FDA last week approved the first pill to treat postpartum depression, a condition that affects one in eight new mothers, in today's bite-sized hospital and health industry news from California, Maryland, and Minnesota.
- California: Prospect Medical Holdings, which operates 16 hospitals and 165 outpatient facilities in several states, last week reported that it experienced a cyberattack that impacted several of its facilities. The cyberattack closed several EDs and required ambulances to be diverted away from some hospitals. Hospitals owned by Prospect in at least three states, Connecticut, Pennsylvania, and Rhode Island, were reporting system outages as of Sunday. "Upon learning of this [attack], we took our systems offline to protect them and launched an investigation with the help of third-party cybersecurity specialists," Prospect said. "While our investigation continues, we are focused on addressing the pressing needs of our patients as we work diligently to return to normal operations as quickly as possible." According to Axios, the incident at Prospect is the latest of several large-scale cyberattacks against healthcare facilities in recent months. Currently, experts are calling for improved industry-wide efforts and federal regulations to better protect the country's healthcare information infrastructure. (Reed, Axios, 8/7)
- Maryland: FDA on Friday approved the first-ever pill for postpartum depression, opening up more accessible options for patients with the condition. According to CDC, around one in eight women report symptoms of postpartum depression after giving birth, and the condition is associated with poor maternal and infant health outcomes. Previously, the only available treatment was an IV infusion approved by FDA, which required patients to stay in the hospital for 2.5 days. The new medication, which was developed by Biogen and Sage Therapeutics, is a pill called zuranolone and is taken daily for two weeks. In two clinical trials, researchers found that the treatment improved symptoms of postpartum depression, such as anxiety, low energy, loss of pleasure and more, as soon as three days after taking the first pill. According to Samantha Meltzer-Brody, director of the University of North Carolina's Center for Women's Mood Disorders and an investigator on both clinical trials, the data so far is "incredibly encouraging and very exciting," but she cautioned that the trials only followed patients for 45 days. "We know that it works quickly, and that you have a durable effect out to day 45, but what happens after that remains to be seen," she said. (Bendix/Kopf, NBC News, 8/4; Rubin, Axios, 8/4)

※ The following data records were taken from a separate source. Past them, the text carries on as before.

(* ===== verification/MessagePack.v ===== *)
(** * The check of MessagePack before it is decoded:
      [preflight_messagepack_decode] of
      [crates/lunatic-distributed/src/quic/quin.rs]

    A received message is walked once, without recursion and without allocating, to
    see that it is one well-formed value that is not nested too deeply, and to bound
    what decoding it can allocate. *)

From S2P Require Import Prelude External Message Wire WireServer.

Definition MAX_MESSAGEPACK_NESTING : Z := 64.
Definition DECODED_SEQUENCE_SLOT_BYTES : Z := 32.
Definition DECODED_MAP_ENTRY_BYTES : Z := 64.
Definition DECODED_CONTAINER_OVERHEAD_BYTES : Z := 24.

Inductive PackError : Type :=
| Truncated
| LengthOverflow
| BeyondMessage
| EstimateOverflow
| EstimateTooLarge (estimate : Z)
| NestedTooDeeply
| ReservedMarker
| TrailingBytes.

(** ** The cursor *)

Record Cursor : Type := mkCursor {
  cursor_bytes : list Z;
  cursor_offset : Z;
}.

Definition cursor_new (bytes : list Z) : Cursor := mkCursor bytes 0.

Definition read_u8 (c : Cursor) : result (Z * Cursor) PackError :=
  let? byte := ok_or (cursor_bytes c !! Z.to_nat (cursor_offset c)) Truncated in
  Ok (byte, mkCursor (cursor_bytes c) (cursor_offset c + 1)).

Definition cursor_take (length_ : Z) (c : Cursor) : result (list Z * Cursor) PackError :=
  let? end_ := ok_or (checked_add u64_max (cursor_offset c) length_) LengthOverflow in
  let? _ := ensure (end_ <=? len (cursor_bytes c)) BeyondMessage in
  Ok (slice (cursor_offset c) end_ (cursor_bytes c), mkCursor (cursor_bytes c) end_).

(** [from_be_bytes] *)
Definition of_be_bytes (bs : list Z) : Z := foldl (fun acc b => acc * 256 + b) 0 bs.

Definition read_be (n : Z) (c : Cursor) : result (Z * Cursor) PackError :=
  let? taken := cursor_take n c in
  Ok (of_be_bytes taken.1, taken.2).
Definition read_u16 : Cursor → result (Z * Cursor) PackError := read_be 2.
Definition read_u32 : Cursor → result (Z * Cursor) PackError := read_be 4.

Definition is_finished (c : Cursor) : bool := cursor_offset c =? len (cursor_bytes c).

(** ** The walk *)

(** The cursor, the values still to come at each open level, innermost first
    ([remaining_values\[..depth\]], whose length is [depth]), the estimate. *)
Record Walk : Type := mkWalk {
  cursor : Cursor;
  remaining_values : list Z;
  estimate : Z;
}.

Definition with_cursor (c : Cursor) (w : Walk) : Walk := mkWalk c (remaining_values w) (estimate w).

Definition add_decoded_heap_estimate (additional : Z) (w : Walk) : result Walk PackError :=
  let? estimate := ok_or (checked_add u64_max (estimate w) additional) EstimateOverflow in
  let? _ := ensure (estimate <=? MAX_IN_FLIGHT_MESSAGE_BYTES) (EstimateTooLarge estimate) in
  Ok (mkWalk (cursor w) (remaining_values w) estimate).

Definition push_messagepack_values (values : Z) (w : Walk) : result Walk PackError :=
  if values =? 0 then Ok w
  else if len (remaining_values w) =? MAX_MESSAGEPACK_NESTING then Err NestedTooDeeply
  else Ok (mkWalk (cursor w) (values :: remaining_values w) (estimate w)).

Definition account_messagepack_sequence (count : Z) (w : Walk) : result Walk PackError :=
  let? slots := ok_or (checked_mul u64_max count DECODED_SEQUENCE_SLOT_BYTES) EstimateOverflow in
  let? w := add_decoded_heap_estimate DECODED_CONTAINER_OVERHEAD_BYTES w in
  let? w := add_decoded_heap_estimate slots w in
  push_messagepack_values count w.

Definition account_messagepack_map (count : Z) (w : Walk) : result Walk PackError :=
  let? slots := ok_or (checked_mul u64_max count DECODED_MAP_ENTRY_BYTES) EstimateOverflow in
  let? values := ok_or (checked_mul u64_max count 2) EstimateOverflow in
  let? w := add_decoded_heap_estimate DECODED_CONTAINER_OVERHEAD_BYTES w in
  let? w := add_decoded_heap_estimate slots w in
  push_messagepack_values values w.

Definition skip (n : Z) (w : Walk) : result Walk PackError :=
  let? taken := cursor_take n (cursor w) in
  Ok (with_cursor taken.2 w).

Definition account_messagepack_payload (payload_length : Z) (w : Walk) : result Walk PackError :=
  let? w := add_decoded_heap_estimate payload_length w in
  skip payload_length w.

(** A number read from the cursor, then [k]. *)
Definition with_read (read : Cursor → result (Z * Cursor) PackError) (k : Z → Walk → result Walk PackError)
    (w : Walk) : result Walk PackError :=
  let? n := read (cursor w) in
  k n.1 (with_cursor n.2 w).

(** A payload after a type byte; a payload of a fixed extension. *)
Definition account_extension (length_ : Z) (w : Walk) : result Walk PackError :=
  let? w := skip 1 w in
  account_messagepack_payload length_ w.
Definition account_fixed_extension (taken additional : Z) (w : Walk) : result Walk PackError :=
  let? w := skip taken w in
  add_decoded_heap_estimate additional w.

(** The arms of the [match] on the marker. *)
Definition account_marker (marker : Z) : Walk → result Walk PackError :=
  if (marker <=? 0x7f) || (0xe0 <=? marker) || (marker =? 0xc0) || (marker =? 0xc2) || (marker =? 0xc3) then Ok
  else if marker <=? 0x8f then account_messagepack_map (Z.land marker 0x0f)
  else if marker <=? 0x9f then account_messagepack_sequence (Z.land marker 0x0f)
  else if marker <=? 0xbf then account_messagepack_payload (Z.land marker 0x1f)
  else if marker =? 0xc1 then fun _ => Err ReservedMarker
  else if (marker =? 0xc4) || (marker =? 0xd9) then with_read read_u8 account_messagepack_payload
  else if (marker =? 0xc5) || (marker =? 0xda) then with_read read_u16 account_messagepack_payload
  else if (marker =? 0xc6) || (marker =? 0xdb) then with_read read_u32 account_messagepack_payload
  else if marker =? 0xc7 then with_read read_u8 account_extension
  else if marker =? 0xc8 then with_read read_u16 account_extension
  else if marker =? 0xc9 then with_read read_u32 account_extension
  else if marker =? 0xca then skip 4
  else if marker =? 0xcb then skip 8
  else if (marker =? 0xcc) || (marker =? 0xd0) then skip 1
  else if (marker =? 0xcd) || (marker =? 0xd1) then skip 2
  else if (marker =? 0xce) || (marker =? 0xd2) then skip 4
  else if (marker =? 0xcf) || (marker =? 0xd3) then skip 8
  else if marker =? 0xd4 then account_fixed_extension 2 1
  else if marker =? 0xd5 then account_fixed_extension 3 2
  else if marker =? 0xd6 then account_fixed_extension 5 4
  else if marker =? 0xd7 then account_fixed_extension 9 8
  else if marker =? 0xd8 then account_fixed_extension 17 16
  else if marker =? 0xdc then with_read read_u16 account_messagepack_sequence
  else if marker =? 0xdd then with_read read_u32 account_messagepack_sequence
  else if marker =? 0xde then with_read read_u16 account_messagepack_map
  else with_read read_u32 account_messagepack_map.

(** One turn of the loop, with [depth] above zero. *)
Definition walk_turn (top : Z) (outer : list Z) (w : Walk) : result Walk PackError :=
  if top =? 0 then Ok (mkWalk (cursor w) outer (estimate w))
  else with_read read_u8 account_marker (mkWalk (cursor w) (top - 1 :: outer) (estimate w)).

(** [while depth != 0]; [None]: not within [fuel] turns. *)
Fixpoint walk (fuel : nat) (w : Walk) : option (result Walk PackError) :=
  match remaining_values w with
  | [] => Some (Ok w)
  | top :: outer =>
      match fuel with
      | O => None
      | S fuel =>
          match walk_turn top outer w with
          | Err e => Some (Err e)
          | Ok w => walk fuel w
          end
      end
  end.

(** Each turn reads a byte or leaves a level, and a level is opened by a byte. *)
Definition preflight_messagepack_decode (bytes : list Z) : option (result Z PackError) :=
  r ← walk (2 * length bytes + 2) (mkWalk (cursor_new bytes) [1] 0);
  Some (let? w := r in
        let? _ := ensure (is_finished (cursor w)) TrailingBytes in
        Ok (estimate w)).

- Minnesota: UnitedHealth Group* (UHG) last week named Patrick Conway CEO of its pharmacy benefit manager OptumRx, effective immediately. Conway succeeds Heather Cianfrocco, who now serves as president of UHG's Optum healthcare services arm. Most recently, Conway served as head of Optum's care solutions arm. In the position, he managed operations for acute and post-acute care, in-home and virtual care, mental healthcare, and complex disease health management. "Pharmacy services have a major impact on people across the healthcare system, helping people access needed care and improving health outcomes, and the link between pharmacy and medical and behavioral care can be transformative," Conway said. "I look forward to working with the team." (Tepper, Modern Healthcare, 8/4)
*Advisory Board is a subsidiary of Optum, a division of UnitedHealth Group. All Advisory Board research, expert perspectives, and recommendations remain independent.